Your assignment: Copy out each line of the data that holds the word "stdpp".

[Dataset items]
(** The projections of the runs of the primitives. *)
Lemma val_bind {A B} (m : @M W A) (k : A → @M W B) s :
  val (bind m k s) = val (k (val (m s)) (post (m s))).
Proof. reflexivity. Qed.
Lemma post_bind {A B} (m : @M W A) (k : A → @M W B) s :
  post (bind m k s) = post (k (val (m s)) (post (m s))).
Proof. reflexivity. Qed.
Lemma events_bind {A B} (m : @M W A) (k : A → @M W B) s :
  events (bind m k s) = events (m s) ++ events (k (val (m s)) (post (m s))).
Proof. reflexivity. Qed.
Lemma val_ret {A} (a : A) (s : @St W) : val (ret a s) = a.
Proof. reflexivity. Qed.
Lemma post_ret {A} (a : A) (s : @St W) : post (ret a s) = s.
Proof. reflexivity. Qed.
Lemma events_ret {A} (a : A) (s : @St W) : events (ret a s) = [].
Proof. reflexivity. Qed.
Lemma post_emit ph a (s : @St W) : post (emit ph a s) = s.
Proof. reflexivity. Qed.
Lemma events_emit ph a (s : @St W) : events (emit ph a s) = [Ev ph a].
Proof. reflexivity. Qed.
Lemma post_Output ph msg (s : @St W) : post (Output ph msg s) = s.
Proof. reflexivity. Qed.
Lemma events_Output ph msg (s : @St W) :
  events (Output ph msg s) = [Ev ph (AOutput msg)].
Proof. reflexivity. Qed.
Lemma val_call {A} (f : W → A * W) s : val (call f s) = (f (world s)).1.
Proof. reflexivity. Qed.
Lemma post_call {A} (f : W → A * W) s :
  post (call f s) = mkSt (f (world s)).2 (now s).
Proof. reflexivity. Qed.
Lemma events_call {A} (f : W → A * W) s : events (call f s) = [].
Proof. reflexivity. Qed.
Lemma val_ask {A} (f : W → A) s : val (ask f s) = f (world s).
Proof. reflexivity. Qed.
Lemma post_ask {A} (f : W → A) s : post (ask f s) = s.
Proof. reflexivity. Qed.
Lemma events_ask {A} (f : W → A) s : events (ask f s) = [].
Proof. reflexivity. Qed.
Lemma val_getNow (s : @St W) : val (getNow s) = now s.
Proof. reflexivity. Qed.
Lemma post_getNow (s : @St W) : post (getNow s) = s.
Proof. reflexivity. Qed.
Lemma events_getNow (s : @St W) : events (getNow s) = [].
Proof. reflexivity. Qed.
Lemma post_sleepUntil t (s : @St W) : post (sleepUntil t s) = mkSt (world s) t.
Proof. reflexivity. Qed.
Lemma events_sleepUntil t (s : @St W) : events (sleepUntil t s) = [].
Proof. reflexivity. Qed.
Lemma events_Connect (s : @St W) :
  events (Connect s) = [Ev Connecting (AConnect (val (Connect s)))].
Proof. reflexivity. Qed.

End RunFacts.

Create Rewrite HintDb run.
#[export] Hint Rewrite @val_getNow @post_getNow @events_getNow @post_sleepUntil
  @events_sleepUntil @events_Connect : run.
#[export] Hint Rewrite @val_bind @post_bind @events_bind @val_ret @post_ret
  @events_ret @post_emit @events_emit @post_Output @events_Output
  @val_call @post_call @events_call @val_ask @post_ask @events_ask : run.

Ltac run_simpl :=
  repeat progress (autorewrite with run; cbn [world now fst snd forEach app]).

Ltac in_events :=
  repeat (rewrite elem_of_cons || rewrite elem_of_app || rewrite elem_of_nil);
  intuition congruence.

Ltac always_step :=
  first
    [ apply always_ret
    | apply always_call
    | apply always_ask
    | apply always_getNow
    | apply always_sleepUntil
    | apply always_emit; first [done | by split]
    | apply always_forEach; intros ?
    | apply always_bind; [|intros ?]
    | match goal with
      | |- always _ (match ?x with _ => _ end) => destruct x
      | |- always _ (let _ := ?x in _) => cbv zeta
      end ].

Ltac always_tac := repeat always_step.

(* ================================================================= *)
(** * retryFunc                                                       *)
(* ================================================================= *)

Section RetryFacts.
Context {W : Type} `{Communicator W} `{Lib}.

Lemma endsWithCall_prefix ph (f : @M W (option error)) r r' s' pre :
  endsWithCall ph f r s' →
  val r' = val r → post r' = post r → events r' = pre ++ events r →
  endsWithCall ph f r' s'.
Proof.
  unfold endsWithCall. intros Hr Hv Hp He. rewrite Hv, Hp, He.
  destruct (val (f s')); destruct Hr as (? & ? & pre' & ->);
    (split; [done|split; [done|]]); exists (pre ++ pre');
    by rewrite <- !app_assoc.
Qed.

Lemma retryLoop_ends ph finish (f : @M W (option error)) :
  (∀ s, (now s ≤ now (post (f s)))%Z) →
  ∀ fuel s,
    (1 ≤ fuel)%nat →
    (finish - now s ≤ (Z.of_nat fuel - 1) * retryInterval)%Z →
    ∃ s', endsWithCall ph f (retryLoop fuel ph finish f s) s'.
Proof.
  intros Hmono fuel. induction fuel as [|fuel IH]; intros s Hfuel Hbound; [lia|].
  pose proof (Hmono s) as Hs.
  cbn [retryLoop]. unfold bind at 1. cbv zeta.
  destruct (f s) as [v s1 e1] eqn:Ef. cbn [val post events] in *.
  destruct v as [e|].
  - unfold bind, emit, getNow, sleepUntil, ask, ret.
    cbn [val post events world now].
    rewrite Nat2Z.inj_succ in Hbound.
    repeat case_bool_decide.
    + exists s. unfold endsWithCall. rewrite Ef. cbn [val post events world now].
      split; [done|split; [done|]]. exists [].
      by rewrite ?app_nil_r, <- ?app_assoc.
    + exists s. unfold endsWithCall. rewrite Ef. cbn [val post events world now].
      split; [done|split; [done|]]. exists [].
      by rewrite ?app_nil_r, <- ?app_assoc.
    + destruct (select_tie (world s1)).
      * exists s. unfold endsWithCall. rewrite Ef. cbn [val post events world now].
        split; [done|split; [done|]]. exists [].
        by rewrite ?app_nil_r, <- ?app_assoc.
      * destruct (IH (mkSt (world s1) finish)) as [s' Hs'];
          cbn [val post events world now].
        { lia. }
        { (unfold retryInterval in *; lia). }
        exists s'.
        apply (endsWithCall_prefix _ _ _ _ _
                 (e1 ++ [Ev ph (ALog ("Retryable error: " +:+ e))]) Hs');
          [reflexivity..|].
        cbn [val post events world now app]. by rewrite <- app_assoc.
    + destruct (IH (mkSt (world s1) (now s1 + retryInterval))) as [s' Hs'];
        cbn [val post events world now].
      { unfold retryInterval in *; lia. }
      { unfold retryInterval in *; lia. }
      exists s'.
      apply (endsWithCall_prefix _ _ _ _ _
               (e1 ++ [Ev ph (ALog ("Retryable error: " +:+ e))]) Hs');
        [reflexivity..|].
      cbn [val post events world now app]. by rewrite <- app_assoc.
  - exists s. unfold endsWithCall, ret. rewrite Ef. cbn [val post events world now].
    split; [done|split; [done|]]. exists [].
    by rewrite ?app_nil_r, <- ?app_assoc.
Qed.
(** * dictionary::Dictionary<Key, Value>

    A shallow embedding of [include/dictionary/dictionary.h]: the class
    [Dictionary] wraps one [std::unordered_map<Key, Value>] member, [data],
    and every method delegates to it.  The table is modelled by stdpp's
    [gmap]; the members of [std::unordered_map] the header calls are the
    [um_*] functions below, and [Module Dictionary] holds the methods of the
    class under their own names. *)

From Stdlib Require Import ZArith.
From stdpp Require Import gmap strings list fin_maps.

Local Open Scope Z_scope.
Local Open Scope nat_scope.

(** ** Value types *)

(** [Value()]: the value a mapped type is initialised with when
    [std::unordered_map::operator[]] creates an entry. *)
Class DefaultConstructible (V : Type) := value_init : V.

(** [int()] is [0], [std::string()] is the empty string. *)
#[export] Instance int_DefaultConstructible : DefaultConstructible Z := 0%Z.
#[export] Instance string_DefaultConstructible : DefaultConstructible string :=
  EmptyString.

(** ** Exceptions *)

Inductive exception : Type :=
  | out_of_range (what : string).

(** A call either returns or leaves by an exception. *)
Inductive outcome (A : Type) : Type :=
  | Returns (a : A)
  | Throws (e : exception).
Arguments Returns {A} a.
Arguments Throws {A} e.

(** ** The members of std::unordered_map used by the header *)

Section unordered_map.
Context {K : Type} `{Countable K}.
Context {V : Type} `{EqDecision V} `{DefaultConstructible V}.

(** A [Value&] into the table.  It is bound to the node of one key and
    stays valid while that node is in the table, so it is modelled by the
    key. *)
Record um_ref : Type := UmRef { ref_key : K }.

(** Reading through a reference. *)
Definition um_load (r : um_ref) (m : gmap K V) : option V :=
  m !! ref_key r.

Task output:
    and every method delegates to it.  The table is modelled by stdpp's
From stdpp Require Import gmap strings list fin_maps.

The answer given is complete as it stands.